The team working on the project claimed that while avoiding stop-and-go traffic isn’t completely viable, cities have the option of reducing it in two ways: installing expensive hardware or enabling manual vehicle counts. However, none of them are capable of providing complete information on certain parameters, as per Google.
This is where Project Green Light comes in. It is claimed to help city traffic engineers improve traffic flow by modelling traffic patterns and then providing recommendations via a comprehensive dashboard. It is said to identify possible improvements, like shaving several seconds off a stop light during hours when traffic is minimal or coordinating between unsynced intersections.
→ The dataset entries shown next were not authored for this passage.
Lemma discard_shards_spec shards0 shards :
  Forall2 (λ sh0 sh, shard_ok sh0 ∧ after_apply sh0 sh) shards0 shards →
  ∃ shards',
    discard_shards dtx shards ((λ sh, (sel sh full).*1) <$> shards0) =
      Ret (shards', true) ∧
    Forall2 settled shards0 shards'.
Proof.
  induction 1 as [|sh0 sh shards0 shards [Hok Hst] _ IH]; [by eexists|].
  destruct IH as (shards' & E & Hf). csimpl.
  destruct Hst as [[Es ->]|(Hn & (Hok' & Hrg & Hrun) & _)].
  - rewrite Es. csimpl. rewrite E. cbn [obind]. exists (sh0 :: shards').
    split; [done|]. constructor; [by apply idle_settled|done].
  - destruct (sel sh0 full) as [|p ps] eqn:Es; [done|]. csimpl.
    destruct (law_discard sh dtx Hok') as (sh' & E1 & ? & Hrg' & Hu).
    rewrite E1. cbn [obind]. rewrite E. cbn [obind]. exists (sh' :: shards').
    split; [done|]. constructor; [|done].
    split_and!; [done|congruence|by rewrite Hu].
Qed.

End Exec.

(** ** Executing a batch *)

Section Execute.
Context {Sh W : Type} `{ShardLaws Sh}.

(** The replicated log accepts every phase. *)
Record cbs_succeed (cbs : callbacks W) : Prop := {
  prepare_cb_ok cb w d txs : m_prepare_cb cbs = Some cb → (cb w d txs).2 = true;
  commit_cb_ok cb w d c ix : m_commit_cb cbs = Some cb → (cb w d c ix).2 = true;
  discard_cb_ok cb w d : m_discard_cb cbs = Some cb → (cb w d).2 = true;
  done_cb_ok cb w d : m_done_cb cbs = Some cb → (cb w d).2 = true
}.

Variables (cbs : callbacks W) (full : list compact_tx.t) (dtx : hash_t)
  (shards0 : list Sh).
Hypothesis Hcbs : cbs_succeed cbs.
Hypothesis Hready : Forall (ready full dtx) shards0.
Hypothesis Hfresh :
  fresh_history everything (⋃ (shard_unspent <$> shards0))
    (committed full (verdict shards0 <$> full)).

Lemma ready_in sh : sh ∈ shards0 → shard_ok sh.
Proof. intros Hin. by apply (proj1 (Forall_forall _ _) Hready) in Hin as [? _]. Qed.

Lemma Forall2_in_l {A B} (R : A → B → Prop) (l : list A) (k : list B) :
  Forall2 R l k → Forall2 (λ a b, a ∈ l ∧ R a b) l k.
Proof.
  intros HR. apply Forall2_same_length_lookup. split; [by eapply Forall2_length|].
  intros i a b Ha Hb. split; [by eapply list_elem_of_lookup_2|].
  by eapply Forall2_lookup_lr.
Qed.

Lemma discard_finishes w d :
  m_state d = discard → m_dtx_id d = dtx →
  m_tx_idxs d = (λ sh, (sel sh full).*1) <$> shards0 →
  Forall2 (after_apply full dtx shards0) shards0 (m_shards d) →
  ∃ w' d', discard_phase cbs w d = Ret (w', d', true) ∧ m_state d' = done ∧
    m_complete_txs d' = m_complete_txs d ∧
    Forall2 (settled full shards0) shards0 (m_shards d').
Proof.
  intros Hst Hid Hix Hsh. unfold discard_phase. rewrite decide_True by done.
  unfold run_discard. rewrite Hid, Hix.
  destruct (match m_discard_cb cbs with Some cb => _ | None => _ end)
    as [w1 ok] eqn:E1.
  assert (ok = true) as ->.
  { destruct (m_discard_cb cbs) eqn:Ec; [|congruence].
    pose proof (discard_cb_ok cbs Hcbs _ w dtx Ec) as Hok. by rewrite E1 in Hok. }
  cbn [negb].
  destruct (discard_shards_spec full dtx shards0 shards0 (m_shards d))
    as (shards' & -> & Hs).
  { eapply Forall2_impl; [by apply Forall2_in_l|]. intros sh0 sh [Hin Ha].
    split; [by apply ready_in|done]. }
  cbn [obind negb].
  destruct (match m_done_cb cbs with Some cb => _ | None => _ end)
    as [w2 ok2] eqn:E2.
  assert (ok2 = true) as ->.
  { destruct (m_done_cb cbs) eqn:Ec; [|congruence].
    pose proof (done_cb_ok cbs Hcbs _ w1 dtx Ec) as Hok. by rewrite E2 in Hok. }
  cbn [negb]. eexists _, _. split; [done|]. by split_and!.
Qed.

Lemma commit_finishes w d :
  m_state d = commit → m_dtx_id d = dtx →
  m_tx_idxs d = (λ sh, (sel sh full).*1) <$> shards0 →
  m_complete_txs d = verdict shards0 <$> full →
  Forall2 (λ sh0 sh, after_lock full dtx sh0 sh ∨
                     after_apply full dtx shards0 sh0 sh) shards0 (m_shards d) →
  ∃ w' d', commit_phase cbs w d = Ret (w', d', true) ∧ m_state d' = discard ∧
    m_dtx_id d' = dtx ∧ m_tx_idxs d' = m_tx_idxs d ∧
    m_complete_txs d' = m_complete_txs d ∧
    Forall2 (after_apply full dtx shards0) shards0 (m_shards d').
Proof.
  intros Hst Hid Hix Hc Hsh. unfold commit_phase. rewrite decide_True by done.
  unfold run_commit. rewrite Hid, Hix, Hc.
  destruct (match m_commit_cb cbs with Some cb => _ | None => _ end)
    as [w1 ok] eqn:E1.
  assert (ok = true) as ->.
  { destruct (m_commit_cb cbs) eqn:Ec; [|congruence].
    pose proof (commit_cb_ok cbs Hcbs _ w dtx (verdict shards0 <$> full)
      ((λ sh, (sel sh full).*1) <$> shards0) Ec) as Hok.
    by rewrite E1 in Hok. }
  cbn [negb].
  destruct (apply_shards_spec full dtx shards0 Hfresh shards0 (m_shards d))
    as (shards' & -> & Hs); [by apply Forall2_in_l|].
  cbn [obind]. eexists _, _. split; [done|]. by split_and!.
Qed.

Lemma prepare_finishes w d :
  m_state d = prepare ∨ m_state d = start → m_dtx_id d = dtx → batch_ok d →
  m_full_txs d = full →
  Forall2 (λ sh0 sh, sh = sh0 ∨ after_lock full dtx sh0 sh) shards0 (m_shards d) →
  ∃ w' d', prepare_phase cbs w d = Ret (w', d', true) ∧ m_state d' = commit ∧
    m_dtx_id d' = dtx ∧ m_tx_idxs d' = m_tx_idxs d ∧
    m_complete_txs d' = verdict shards0 <$> full ∧
    Forall2 (after_lock full dtx) shards0 (m_shards d').
Proof.
  intros Hst Hid [Ht Hi] Hf Hsh. unfold prepare_phase. rewrite decide_True by done.
  unfold run_prepare. rewrite Hid, Ht, Hi, Hf.
  destruct (match m_prepare_cb cbs with Some cb => _ | None => _ end)
    as [w1 ok] eqn:E1.
  assert (ok = true) as ->.
  { destruct (m_prepare_cb cbs) eqn:Ec; [|congruence].
    pose proof (prepare_cb_ok cbs Hcbs _ w dtx full Ec) as Hok.
    by rewrite E1 in Hok. }
  cbn [negb].
  destruct (lock_shards_spec full dtx shards0 (m_shards d))
    as (shards' & -> & Hs).
  { eapply Forall2_impl; [by apply Forall2_in_l|]. intros sh0 sh [Hin Hor].
    split; [by apply (proj1 (Forall_forall _ _) Hready)|done]. }
  cbn [obind].
  assert (replicate (length full) true = (λ _, true) <$> full) as ->
    by (symmetry; by apply const_fmap).
  rewrite collect_spec. cbn [obind].
  rewrite decide_False by (rewrite length_fmap; lia).
  eexists _, _. split; [done|]. split_and!; try done. simpl. by rewrite Hi, Hf.
Qed.

Lemma idxs_ext shards (R : Sh → Sh → Prop) :
  (∀ sh0 sh, R sh0 sh → in_shard_range sh = in_shard_range sh0) →
  Forall2 R shards0 shards →
  (λ sh, (sel sh full).*1) <$> shards = (λ sh, (sel sh full).*1) <$> shards0.
Proof.
  intros HR. clear Hready Hfresh. induction 1 as [|sh0 sh l0 l Hr _ IH]; [done|].
  csimpl. rewrite IH. by rewrite (sel_ext full _ _ (HR _ _ Hr)).
Qed.

Lemma execute_from_prepare w d :
  m_state d = prepare ∨ m_state d = start → m_dtx_id d = dtx → batch_ok d →
  m_full_txs d = full →
  Forall2 (λ sh0 sh, sh = sh0 ∨ after_lock full dtx sh0 sh) shards0 (m_shards d) →
  ∃ w' d', execute cbs w d = Ret (w', d', Some (verdict shards0 <$> full)) ∧
    m_state d' = done ∧ Forall2 (settled full shards0) shards0 (m_shards d').
Proof.
  intros Hst Hid Hb Hf Hsh. unfold execute.
  assert (m_tx_idxs d = (λ sh, (sel sh full).*1) <$> shards0) as Hix.
  { destruct Hb as [_ ->]. rewrite Hf. eapply idxs_ext; [|exact Hsh].
    by intros ?? [->|[[_ ->]|(_ & _ & ? & _)]]. }
  destruct (prepare_finishes w d) as (w1 & d1 & -> & S1 & I1 & X1 & C1 & F1);
    try done. cbn [obind negb].
  destruct (commit_finishes w1 d1) as (w2 & d2 & -> & S2 & I2 & X2 & C2 & F2);
    try done; [by rewrite X1| |].
  { eapply Forall2_impl; [exact F1|]. auto. }
  cbn [obind negb].
  destruct (discard_finishes w2 d2) as (w3 & d3 & -> & S3 & C3 & F3);
    try done; [by rewrite X2, X1|].
  cbn [obind negb]. eexists w3, d3. by rewrite C3, C2, C1.
Qed.

Lemma execute_from_commit w d :
  m_state d = commit → m_dtx_id d = dtx →
  m_tx_idxs d = (λ sh, (sel sh full).*1) <$> shards0 →
  m_complete_txs d = verdict shards0 <$> full →
  Forall2 (λ sh0 sh, after_lock full dtx sh0 sh ∨
                     after_apply full dtx shards0 sh0 sh) shards0 (m_shards d) →
  ∃ w' d', execute cbs w d = Ret (w', d', Some (verdict shards0 <$> full)) ∧
    m_state d' = done ∧ Forall2 (settled full shards0) shards0 (m_shards d').
Proof.
  intros Hst Hid Hix Hc Hsh. unfold execute.
  unfold prepare_phase. rewrite decide_False by (rewrite Hst; by intros [?|?]).
  cbn [obind negb].
  destruct (commit_finishes w d) as (w2 & d2 & -> & S2 & I2 & X2 & C2 & F2);
    try done. cbn [obind negb].
  destruct (discard_finishes w2 d2) as (w3 & d3 & -> & S3 & C3 & F3);
    try done; [by rewrite X2|].
  cbn [obind negb]. eexists w3, d3. by rewrite C3, C2, Hc.
Qed.

(** The settled shards together have performed the batch on the whole
    set. *)
Lemma settled_global shards :
  covers in_shard_range shards0 → Forall2 (settled full shards0) shards0 shards →
  uhs_run everything (⋃ (shard_unspent <$> shards0))
    (committed full (verdict shards0 <$> full))
    (⋃ (shard_unspent <$> shards)).
Proof.
  intros Hcov Hs.
  set (l := zip_with (λ sh0 sh, (in_shard_range sh0, shard_unspent sh0,
                                 shard_unspent sh) : part) shards0 shards).
  assert ((λ p : part, p.1.2) <$> l = shard_unspent <$> shards0) as <-.
  { unfold l. clear -Hs. induction Hs; csimpl; [done|by f_equal]. }
  assert (snd <$> l = shard_unspent <$> shards) as <-.
  { unfold l. clear -Hs. induction Hs; csimpl; [done|by f_equal]. }
  assert (∀ i p, l !! i = Some p → ∃ sh0 sh, shards0 !! i = Some sh0 ∧
    shards !! i = Some sh ∧
    p = (in_shard_range sh0, shard_unspent sh0, shard_unspent sh)) as Hl.
  { intros i p Hp. unfold l in Hp. apply lookup_zip_with_Some in Hp as (?&?&?&?&?).
    eauto. }
  apply parts_run.
  - intros h. destruct (Hcov h) as (i & sh0 & Hi & Ho & Hu).
    destruct (Forall2_lookup_l _ _ _ _ _ Hs Hi) as (sh & Hi' & _).
    exists i, (in_shard_range sh0, shard_unspent sh0, shard_unspent sh).
    split; [|split; [done|]].
    + unfold l. rewrite lookup_zip_with, Hi, Hi'. done.
    + intros j p (s0 & s & Hj & _ & ->)%Hl Hp. by apply (Hu j s0).
  - intros i p h (sh0 & sh & Hi & _ & ->)%Hl Hh. simpl in *.
    apply law_owned; [|done]. apply ready_in. by eapply list_elem_of_lookup_2.
  - apply Forall_lookup. intros i p (sh0 & sh & Hi & Hi' & ->)%Hl. simpl.
    by destruct (Forall2_lookup_lr _ _ _ _ _ _ Hs Hi Hi') as (_ & _ & ?).
Qed.

End Execute.
End dtx_lemmas.

(** ** Theorems *)

Section DtxTheorems.
Context {Sh W : Type} `{ShardLaws Sh}.
Import distributed_tx dtx_lemmas shard_lemmas.

(** C1: a batch that competes for nothing is atomic across the shards.  Assume
    that the batch names no input twice and none that a batch still prepared
    names, that its id is new to the shards, that the hashes it creates are new,
    and that the callbacks that replicate the phases succeed.  Then executing
    it over shards that partition the hash space succeeds, returns per
    transaction the conjunction of the votes of the shards it concerns, and
    changes the union of the shards' unspent sets by exactly the accepted
    transactions: an atomic run of the abstract specification across all
    shards.  What competing batches may do is shown by
    [LockingShard.aborted_tx_releases_foreign_lock] for one batch and by
    [TwoPhase.concurrent_batches_double_spend] for several. *)
Theorem execute_refines_uhs cbs w dtx_id shards d full :
  cbs_succeed cbs → covers in_shard_range shards →
  Forall (ready full dtx_id) shards →
  fresh_history everything (⋃ (shard_unspent <$> shards))
    (committed full (verdict shards <$> full)) →
  create dtx_id shards = Ret d →
  ∃ (w' : W) d', execute cbs w (add_txs d full) =
      Ret (w', d', Some (verdict shards <$> full)) ∧
    m_state d' = done ∧
    uhs_run everything (⋃ (shard_unspent <$> shards))
      (committed full (verdict shards <$> full))
      (⋃ (shard_unspent <$> m_shards d')).
Proof.
  intros Hcb Hcov Hr Hf Hd.
  destruct (create_ok _ _ _ Hd) as (Hb & Hfull & Hs & Hid & Hst).
  destruct (add_txs_ok d full Hb) as (Hb' & Hfull' & Hs' & Hid' & Hst').
  destruct (execute_from_prepare cbs full dtx_id shards Hcb Hr Hf w
    (add_txs d full)) as (w' & d' & E & S & F).
  - right. congruence.
  - congruence.
  - done.
  - by rewrite Hfull', Hfull.
  - rewrite Hs', Hs. apply Forall_Forall2_diag, Forall_forall. auto.
  - exists w', d'. split_and!; [done|done|].
    by eapply settled_global; try done.
Qed.

(** C13: recovery of the prepare phase, for a batch that competes for nothing
    and creates new hashes.  When a coordinator fails after any
    subset of the shards has locked the batch, a new coordinator that
    re-executes it from the replicated transactions reaches the same
    verdicts and the same final set as an undisturbed run. *)
Theorem recover_prepare_same_outcome cbs w dtx_id shards0 shards d full :
  cbs_succeed cbs → covers in_shard_range shards0 →
  Forall (ready full dtx_id) shards0 →
  fresh_history everything (⋃ (shard_unspent <$> shards0))
    (committed full (verdict shards0 <$> full)) →
  Forall2 (λ sh0 sh, sh = sh0 ∨ after_lock full dtx_id sh0 sh) shards0 shards →
  create dtx_id shards = Ret d →
  ∃ (w' : W) d', execute cbs w (recover_prepare d full) =
      Ret (w', d', Some (verdict shards0 <$> full)) ∧
    m_state d' = done ∧
    uhs_run everything (⋃ (shard_unspent <$> shards0))
      (committed full (verdict shards0 <$> full))
      (⋃ (shard_unspent <$> m_shards d')).
Proof.
  intros Hcb Hcov Hr Hf Hsh Hd.
  destruct (create_ok _ _ _ Hd) as (Hb & Hfull & Hs & Hid & Hst).
  destruct (add_txs_ok (set_state d prepare) full Hb)
    as (Hb' & Hfull' & Hs' & Hid' & Hst').
  destruct (execute_from_prepare cbs full dtx_id shards0 Hcb Hr Hf w
    (recover_prepare d full)) as (w' & d' & E & S & F).
  - by left.
  - unfold recover_prepare. rewrite Hid'. done.
  - done.
  - unfold recover_prepare. rewrite Hfull'. simpl. by rewrite Hfull.
  - unfold recover_prepare. rewrite Hs'. simpl. by rewrite Hs.
  - exists w', d'. split_and!; [done|done|].
    by eapply settled_global; try done.
Qed.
While several ideas were explored, this initiative was chosen due to its “simplicity, scalability and potential for impact.”
Google claims this project can reduce stop-and-go traffic by up to 30 percent, while also reducing emissions at intersections by up to 10 percent.
How It Works
Project Green Light works by inferring traffic light parameters including cycle length, transition time, green split, and sensor operation, according to Google. A model is then created to understand the traffic patterns, such as average wait times, stop-and-go times and how the light changes throughout the day.
After analysing these parameters, the AI model then identifies possible improvements and adjustments that can be made. The actionable recommendations are passed on to the city officials after which traffic engineers can review them. Google Research says its suggestions can be implemented using existing infrastructure in as little as 5 minutes.
The team then monitors the time drivers have saved at stop lights. It calculates the impact on climate courtesy of these changes using industry standards models and shares the report with the partnering city.
Google says Project Green Light is available in over 12 cities around the world, including Bengaluru, Boston, Rio de Janeiro, and Seattle. It is claimed to be reducing fuel consumption and emissions for up to 30 million car rides per month.